> **Data in this exercise**:
(* ===== verification/Mmap.v ===== *)
(** * Memory mappings (src/src/mm/mmap.rs)

    Mappings are shared by reference: [store] has every mapping ever made, the map
    of the manager has the numbers of the registered ones by address, and a
    reference that was taken before a mapping was removed stays usable.  Finding an
    address and registering a mapping take the lock one after the other and are
    definitions of their own.  Whether a vector can be allocated, and what is in
    memory that was never written, are arguments. *)

From stdpp Require Import base list gmap strings.
From Stdlib Require Import ZArith Lia.
From S2P Require Import Prelude OrderedMap.

Import Bytes.
Local Open Scope Z_scope.
Open Scope word_scope.

Module Mmap.

Definition PAGE_SIZE : Z := 4096.

Definition is_page_aligned (a : Z) : bool := a mod PAGE_SIZE =? 0.
Definition page_count (size : Z) : Z := ((size +w PAGE_SIZE) -w 1) / PAGE_SIZE.
Definition page_aligned (size : Z) : Z := page_count size *w PAGE_SIZE.

(** The bits of [Protection] *)
Definition can_read (p : Z) : bool := negb (Z.land p 1 =? 0).
Definition can_write (p : Z) : bool := negb (Z.land p 2 =? 0).
Definition can_exec (p : Z) : bool := negb (Z.land p 4 =? 0).

Record MappingFlags := mkFlags {
  shared : bool; private : bool; fixed : bool; anonymous : bool; stack : bool; locked : bool; huge_pages : bool; no_reserve : bool; zero_init : bool }.
Definition default_flags : MappingFlags := mkFlags false true false false false false false false true.
Definition anonymous_private : MappingFlags := mkFlags false true false true false false false false true.
Definition shared_mapping : MappingFlags := mkFlags true false false false false false false false true.

Inductive MmapError :=
| InvalidAddress | InvalidSize | InvalidOffset | OutOfMemory | Overlapping | PermissionDenied | AlignmentError | FileNotFound | NotMapped | NotSupported | NoResources.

> **Work request**: Locate the line that contains "Definition anonymous_private : MappingFlags", then please quote it and every line after it to the end of the entries above, exactly and with nothing else.

> **Written solution**:
Definition anonymous_private : MappingFlags := mkFlags false true false true false false false false true.
Definition shared_mapping : MappingFlags := mkFlags true false false false false false false false true.

Inductive MmapError :=
| InvalidAddress | InvalidSize | InvalidOffset | OutOfMemory | Overlapping | PermissionDenied | AlignmentError | FileNotFound | NotMapped | NotSupported | NoResources.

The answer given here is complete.